**TASK REQUIREMENTS:**
All lines with the word "uuid" must be pulled from the entries below.

[ENTRIES SUPPLIED Boundary: Start]

Definition createGoal (ls : LocalStorage) (now : Date) (uuid : string)
    (goalData : GoalData.t) : result (StudyGoal.t * LocalStorage) :=
  let newGoal := new_goal now uuid goalData in
  let* goals := getGoals ls in
  let goals1 := goals ++ newGoal :: nil in
  let* ls1 := saveGoals ls goals1 in
  Ok (newGoal, ls1).

(** [{ ...goal, ...updates }] *)
Definition update_goal (updates : StudyGoalUpdates.t) (goal : StudyGoal.t) : StudyGoal.t :=
  {| StudyGoal.id := spread (StudyGoalUpdates.id updates) (StudyGoal.id goal);
     StudyGoal.title := spread (StudyGoalUpdates.title updates) (StudyGoal.title goal);
     StudyGoal.type := spread (StudyGoalUpdates.type updates) (StudyGoal.type goal);
     StudyGoal.subject :=
       spread (StudyGoalUpdates.subject updates) (StudyGoal.subject goal);
     StudyGoal.description :=
       spread (StudyGoalUpdates.description updates) (StudyGoal.description goal);
     StudyGoal.deadline :=
       spread (StudyGoalUpdates.deadline updates) (StudyGoal.deadline goal);
     StudyGoal.priority :=
       spread (StudyGoalUpdates.priority updates) (StudyGoal.priority goal);
     StudyGoal.targetHours :=
       spread (StudyGoalUpdates.targetHours updates) (StudyGoal.targetHours goal);
     StudyGoal.hoursCompleted :=
       spread (StudyGoalUpdates.hoursCompleted updates) (StudyGoal.hoursCompleted goal);
     StudyGoal.createdAt :=
       spread (StudyGoalUpdates.createdAt updates) (StudyGoal.createdAt goal);
     StudyGoal.completedAt :=
       spread (StudyGoalUpdates.completedAt updates) (StudyGoal.completedAt goal);
     StudyGoal.isActive :=
       spread (StudyGoalUpdates.isActive updates) (StudyGoal.isActive goal);
     StudyGoal.tasks := spread (StudyGoalUpdates.tasks updates) (StudyGoal.tasks goal);
     StudyGoal.dailyCommitment :=
       spread (StudyGoalUpdates.dailyCommitment updates) (StudyGoal.dailyCommitment goal);
     StudyGoal.weeklyCommitment :=
       spread (StudyGoalUpdates.weeklyCommitment updates)
         (StudyGoal.weeklyCommitment goal);
     StudyGoal.preferredStudyTimes :=
       spread (StudyGoalUpdates.preferredStudyTimes updates)
         (StudyGoal.preferredStudyTimes goal);
     StudyGoal.sessionsCompleted :=
       spread (StudyGoalUpdates.sessionsCompleted updates)
         (StudyGoal.sessionsCompleted goal);
     StudyGoal.flashcardsCreated :=
       spread (StudyGoalUpdates.flashcardsCreated updates)
         (StudyGoal.flashcardsCreated goal);
     StudyGoal.flashcardsMastered :=
       spread (StudyGoalUpdates.flashcardsMastered updates)
         (StudyGoal.flashcardsMastered goal);
     StudyGoal.currentStreak :=
       spread (StudyGoalUpdates.currentStreak updates) (StudyGoal.currentStreak goal);
     StudyGoal.storyMilestones :=
       spread (StudyGoalUpdates.storyMilestones updates)
         (StudyGoal.storyMilestones goal);
     StudyGoal.currentChapter :=
       spread (StudyGoalUpdates.currentChapter updates)
         (StudyGoal.currentChapter goal) |}.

[ENTRIES SUPPLIED Boundary: End]

**EXERCISE OUTPUT:**
Definition createGoal (ls : LocalStorage) (now : Date) (uuid : string)
  let newGoal := new_goal now uuid goalData in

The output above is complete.